Tanner Conner (born March 20, 1998) is an American football tight end for the Miami Dolphins of the National Football League (NFL). He played college football at Idaho State.

Early life and high school
Conner grew up in Kent, Washington and attended Kentridge High School, where he played basketball and football and was a hurdler on the track team. As a senior, he won the state championship in the 300-meter hurdles. Conner was not originally recruited to play college football and committed to run track at Idaho State before receiving an offer to also play football at the school.

College career
Conner redshirted his freshman football season at Idaho State.
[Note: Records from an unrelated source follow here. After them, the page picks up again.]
(** Records name a zone by its kernel id only, so a client that watches a zone by the name
    it was created with is told none of them. *)
Lemma named_watch_misses_denials machine_json zone_filter room ev rs :
  zone_filter <> "" -> zone_filter <> zone_text (wrap 32 (Kernel.caller_zone ev)) ->
  watch machine_json zone_filter room (Tasks.Event (normalize_enforcement_event (clip ev)) :: rs) =
  watch machine_json zone_filter room rs.
Proof.
  intros Hne Hz. cbn [watch]. destruct (fields_of_record (clip ev)) as (_ & _ & _ & _ & _ & Hid).
  assert (Hm : matches_zone zone_filter (normalize_enforcement_event (clip ev)) = false).
  { unfold matches_zone. rewrite Hid. apply orb_false_iff. split; [by apply bool_decide_eq_false_2|].
    apply String.eqb_neq. intros E. by apply Hz. }
  rewrite Hm. by destruct (String.eqb_spec zone_filter "").
Qed.

End Life.

(** ** Two zones, and a receiver that lost an event *)
Module Demo.
#[local] Existing Instance Tasks.Demo.event_host.
#[local] Existing Instance Tasks.Demo.task_host.

Definition other_ctx : Kernel.Ctx :=
  Kernel.mkCtx 200 0 (Z.shiftl 43 32) 5 0 (fun _ => 4096%Z) Kernel.sample_memory true.
Definition decided : Logs.BrokerDecision := Logs.mkDecision 1 0 7 42 "openat" "/etc/passwd" "denied" 1 None.
(** A file of zone 2 opened by zone 1, by zone 2 itself, a connection of each, a broker
    decision, and zone 1 tries once more. *)
Definition steps : list Step :=
  [Call Kernel.HFileOpen Kernel.sample_ctx; Call Kernel.HFileOpen other_ctx; Drain;
   Call Kernel.HSocketConnect other_ctx; Decide decided "zone-1" 1; Call Kernel.HSocketConnect Kernel.sample_ctx;
   Call Kernel.HFileOpen Kernel.sample_ctx].
Definition start : Life := mkLife Kernel.sample_maps [].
Conner was named honorable mention All-Big Sky Conference after finishing his redshirt sophomore season with 47 receptions for 792 yards and eight touchdowns. He was named first-team All-Big Sky. after catching 34 passes for 685 yards and three touchdowns as a redshirt junior. Conner entered his redshirt senior season as the 12th-most athletic player in college football on sportswriter Bruce Feldman's annual "Freaks List". He finished the season with 42 receptions for 735 yards with four touchdowns and was named second-team All-Big Sky. After the conclusion of his college career, Conner was invited to play in the 2022 East–West Shrine Bowl.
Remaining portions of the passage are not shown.